> YOUR ASSIGNMENT
Starting at the line with "rewrite Sg. cbn" and going on through the line with "rewrite Epre', Hnp', split_value;", reproduce each line in the records below exactly and nothing more.

> STUDY MATERIAL

Lemma split_pair_run indent name sp arrow sp' value e j : wf_pair indent name sp arrow sp' value e ->
  exists m k, split_pair (body (Pair indent name sp arrow sp' value e) ++ print_ending e ++ 0 :: j) = Ok (m, zlen indent, Some k) /\
    cstr m (zlen indent) = Ok name /\ cstr m k = Ok value /\ length m = length (body (Pair indent name sp arrow sp' value e) ++ print_ending e ++ 0 :: j).
Proof.
  intros Hwf. pose proof (pair_body_delims _ _ _ _ _ _ _ Hwf) as Hd. destruct Hwf as ((Hi & Hs & Hs') & (Hst & Hsp & Hn) & (Hv & Hvd) & He & Ha & Hc).
  set (b := body _) in *. assert (Hb : b <> []) by (unfold b; cbn [body]; destruct Hst as (c & t & -> & _); by destruct indent).
  destruct (cut_line_run b e j Hd Hb He) as (j' & e' & Ecut & Elen & Hend). unfold split_pair. rewrite Ecut. cbn [mbind res_bind].
  set (fuel := S _). assert (Hfuel : (length b < fuel)%nat) by (unfold fuel; rewrite length_app; lia). clearbody fuel.
  assert (Eb : b = indent ++ name ++ sp ++ 61 :: (if arrow then [62] else []) ++ sp' ++ value) by done.
  assert (Elb : zlen b = zlen indent + zlen name + zlen sp + 1 + (if arrow then 1 else 0) + zlen sp' + zlen value) by (rewrite Eb, !zlen_app, zlen_cons, !zlen_app; destruct arrow; change (zlen [62]) with 1; change (zlen (@nil Z)) with 0; lia).
  pose proof (zlen_nonneg indent). pose proof (zlen_nonneg name). pose proof (zlen_nonneg sp). pose proof (zlen_nonneg sp'). pose proof (zlen_nonneg value).
  assert (Hn61 : avoids [0; 61] name) by (eapply Forall_impl; [exact Hn|]; cbn; tauto).
  destruct (split_name fuel indent name sp ((if arrow then [62] else []) ++ sp' ++ value ++ 0 :: j') e' Hi Hs Hst Hsp Hn61) as (S1 & S2 & S3);
    [intros i Ei; destruct (Hend i Ei) as [->|[-> _]]; destruct arrow; lia|destruct arrow; unfold zlen in *; lia|destruct arrow; unfold zlen in *; lia|].
  rewrite Eb, <- !app_assoc. cbn [app]. rewrite <- !app_assoc. rewrite S1. cbn [mbind res_bind]. rewrite S2. cbn [mbind res_bind].
  set (n := zlen indent + zlen name + zlen sp) in *. set (pre := zeros indent ++ name ++ sp).
  assert (Epre : forall t, zeros indent ++ name ++ sp ++ t = pre ++ t) by (intros; unfold pre; by rewrite <- !app_assoc).
  assert (Hnp : n = zlen pre) by (unfold n, pre; rewrite !zlen_app, zlen_zeros; lia).
  pose proof (split_sign pre n arrow sp' value j' Hnp Ha Hs') as Sg. cbn zeta in Sg. set (z := if arrow then [0; 0] else [0]) in *.
  rewrite Epre. destruct (st _ n 0) as [m1|]; [|done]. cbn [mbind res_bind] in Sg |- *. destruct (ld m1 (n + 1)) as [x|]; [|done]. cbn [mbind res_bind] in Sg |- *.
  rewrite Sg. cbn [mbind res_bind]. rewrite <- Epre, S3. cbn [mbind res_bind].
  set (pre' := zeros indent ++ name ++ zeros sp ++ z). assert (Epre' : forall t, zeros indent ++ name ++ zeros sp ++ z ++ t = pre' ++ t) by (intros; unfold pre'; by rewrite <- !app_assoc).
  assert (Ez : zlen z = 1 + if arrow then 1 else 0) by (by destruct arrow).
  assert (Hnp' : n + zlen z = zlen pre') by (unfold n, pre'; rewrite !zlen_app, !zlen_zeros; lia).
  rewrite Epre', Hnp', split_value; [|done|done| |destruct arrow; unfold zlen in *; lia].
  - cbn [mbind res_bind]. eexists _, _. split; [reflexivity|]. split; [|split].
    + rewrite <- Epre', <- (zlen_zeros indent). assert (exists t, zeros sp ++ z ++ zeros sp' ++ value ++ 0 :: j' = 0 :: t) as [t ->]; [|apply cstr_at].
      { unfold zeros. destruct sp; cbn [length replicate app]; [unfold z; destruct arrow; by eexists|by eexists]. }
      by apply (avoids_no_nul (61 :: delims)); [cbn; tauto|].
    + rewrite app_assoc. replace (zlen pre' + zlen sp') with (zlen (pre' ++ zeros sp')) by (by rewrite zlen_app, zlen_zeros). apply cstr_at. by apply (avoids_no_nul delims); [cbn; tauto|].
    + unfold pre', zeros. rewrite !length_app, !length_replicate. cbn [length]. rewrite !length_app. cbn [length]. rewrite Elen. unfold z. destruct arrow; cbn [length]; lia.
  - intros i Ei. rewrite <- Hnp', Ez. destruct (Hend i Ei) as [->|[-> [c Ec]]]; [right; rewrite Elb; unfold n; destruct arrow; lia|].
    destruct Hc as [Hc|[->|Hc]]; [|by left|by destruct (Hc c)]. right. destruct value; [done|]. rewrite zlen_cons in *. pose proof (zlen_nonneg value). rewrite Elb. unfold n. destruct arrow; lia.
Qed.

> YOUR RESPONSE
  rewrite Sg. cbn [mbind res_bind]. rewrite <- Epre, S3. cbn [mbind res_bind].
  set (pre' := zeros indent ++ name ++ zeros sp ++ z). assert (Epre' : forall t, zeros indent ++ name ++ zeros sp ++ z ++ t = pre' ++ t) by (intros; unfold pre'; by rewrite <- !app_assoc).
  assert (Ez : zlen z = 1 + if arrow then 1 else 0) by (by destruct arrow).
  assert (Hnp' : n + zlen z = zlen pre') by (unfold n, pre'; rewrite !zlen_app, !zlen_zeros; lia).
  rewrite Epre', Hnp', split_value; [|done|done| |destruct arrow; unfold zlen in *; lia].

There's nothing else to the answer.